Task prompt
Scanning the entries below, copy every line that contains the word "parser".

Material to process
☆ ☆ ☆ ☆ ☆ ☆ ☆

(* ===== verification/DecimalText.v ===== *)
(** * Decimals as text: the parser of [decimal.rs]

    [parse_exact] reads a JSON number into the decimal it names, or says why it
    cannot; [AuthoredDec] adds the envelope of authored values. A [&str] is the list
    of its bytes: the code cuts it at ASCII characters only. [number_text] is the
    grammar of JSON numbers with the value m·10^(x - p) a text names. The integer keys
    of [serde_helpers.rs] are here too. *)

From stdpp Require Import base numbers list gmap strings pretty.
From Stdlib Require Import ZArith Lia Ascii.
From S2P Require Import Prelude RustDecimal Dec.
#[local] Open Scope Z_scope.

(** ** What the parser uses of [str] and [i64] *)
Abbreviation str := (list ascii).

Definition is_ascii_digit (c : ascii) : bool := ((48 <=? nat_of_ascii c) && (nat_of_ascii c <=? 57))%nat.
Definition all_digits (s : str) : bool := match s with [] => false | _ => forallb is_ascii_digit s end.

Definition is_minus (c : ascii) : bool := bool_decide (c = "-"%char).
Definition is_dot (c : ascii) : bool := bool_decide (c = "."%char).
Definition is_e (c : ascii) : bool := bool_decide (c = "e"%char ∨ c = "E"%char).
Definition is_sign (c : ascii) : bool := bool_decide (c = "+"%char ∨ c = "-"%char).

Definition strip_prefix (p : ascii → bool) (s : str) : option str :=
  match s with c :: rest => if p c then Some rest else None | [] => None end.
Definition starts_with (c : ascii) (s : str) : bool := match s with c' :: _ => bool_decide (c' = c) | [] => false end.

(** The text before and after the first character that satisfies [p]. *)
Fixpoint split_once (p : ascii → bool) (s : str) : option (str * str) :=
  match s with
  | [] => None
  | c :: rest => if p c then Some ([], rest) else '(a, b) ← split_once p rest; Some (c :: a, b)
  end.

Fixpoint trim_start_zeros (s : str) : str :=
  match s with c :: rest => if bool_decide (c = "0"%char) then trim_start_zeros rest else s | [] => [] end.

Definition digit (c : ascii) : Z := Z.of_nat (nat_of_ascii c) - 48.
Definition digits_value (s : str) : Z := foldl (λ v c, 10 * v + digit c) 0 s.

Definition i64_max : Z := 2 ^ 63 - 1.
Definition i64_checked (z : Z) : option Z := if (- 2 ^ 63 <=? z) && (z <=? i64_max) then Some z else None.
Definition i64_saturate (z : Z) : Z := Z.max (- 2 ^ 63) (Z.min i64_max z).
(** [s.len() as i64] *)
Definition len (s : str) : Z := wrap_signed 64 (Z.of_nat (length s)).

(** [str::parse::<i64>().ok()]: an optional sign and digits, within the range. *)
Definition parse_i64 (s : str) : option Z :=
  let ds := default s (strip_prefix is_sign s) in
  if all_digits ds then i64_checked (if starts_with "-" s then - digits_value ds else digits_value ds) else None.

(** [I512::parse_str_radix] in base ten: it panics on what it cannot hold. *)
Definition parse_str_radix (s : str) : option Z :=
  if all_digits s && (digits_value s <? 2 ^ 511) then Some (digits_value s) else None.

(** ** The parser *)
Record ParseDecError := mkParseDecError { text : string; reason : string; unrepresentable : bool }.

Definition RANGE : string := "the value is beyond the decimal range".
Definition PRECISION : string := "the value needs more than 28 decimal places or 96 bits of digits".

(** The slices [parse_exact] cuts its text into. *)
Record slices := mkSlices { negative : bool; whole : str; fraction : option str; exponent : option str }.

Definition cut (s : str) : slices :=
  let '(body, neg) := match strip_prefix is_minus s with Some rest => (rest, true) | None => (s, false) end in
  let '(m, e) := match split_once is_e body with Some (m, e) => (m, Some e) | None => (body, None) end in
  let '(w, f) := match split_once is_dot m with Some (w, f) => (w, Some f) | None => (m, None) end in
  mkSlices neg w f e.

Definition exponent_digits (e : str) : str := default e (strip_prefix is_sign e).

Definition is_json (n : slices) : bool :=
  negb (negb (all_digits (whole n)) || ((1 <? length (whole n))%nat && starts_with "0" (whole n))
    || (if fraction n is Some f then negb (all_digits f) else false)
    || (if exponent n is Some e then negb (all_digits (exponent_digits e)) else false)).

(** The loop that drops trailing zeros, on the digits from the last to the first. *)
Fixpoint drop_zeros (rdigits : str) (sc : Z) : str * Z :=
  match rdigits with
  | c :: rest => if (MAX_SCALE <? sc) && bool_decide (c = "0"%char) then drop_zeros rest (sc - 1) else (rdigits, sc)
  | [] => ([], sc)
  end.

Section parse.
Context {D : Type} `{!DecimalOps D}.

(** The end of [parse_exact]: the digits at a scale of zero or more. *)
Definition hold (txt : string) (neg : bool) (ds : str) (sc : Z) : outcome ParseDecError D :=
  let refuse r := mkParseDecError txt r true in
  let '(rdigits, sc) := drop_zeros (rev ds) sc in
  if MAX_SCALE <? sc then Err (refuse PRECISION)
  else if (150 <? length rdigits)%nat then Err (refuse RANGE)
  else
  m ← expect (parse_str_radix (rev rdigits));
  map_err (λ kind, refuse (if bool_decide (kind = Overflow) then RANGE else PRECISION))
    (fit (if neg then i512 (- m) else m) sc).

☆ ☆ ☆ ☆ ☆ ☆ ☆

Answer space
(** * Decimals as text: the parser of [decimal.rs]
(** ** What the parser uses of [str] and [i64] *)
(** ** The parser *)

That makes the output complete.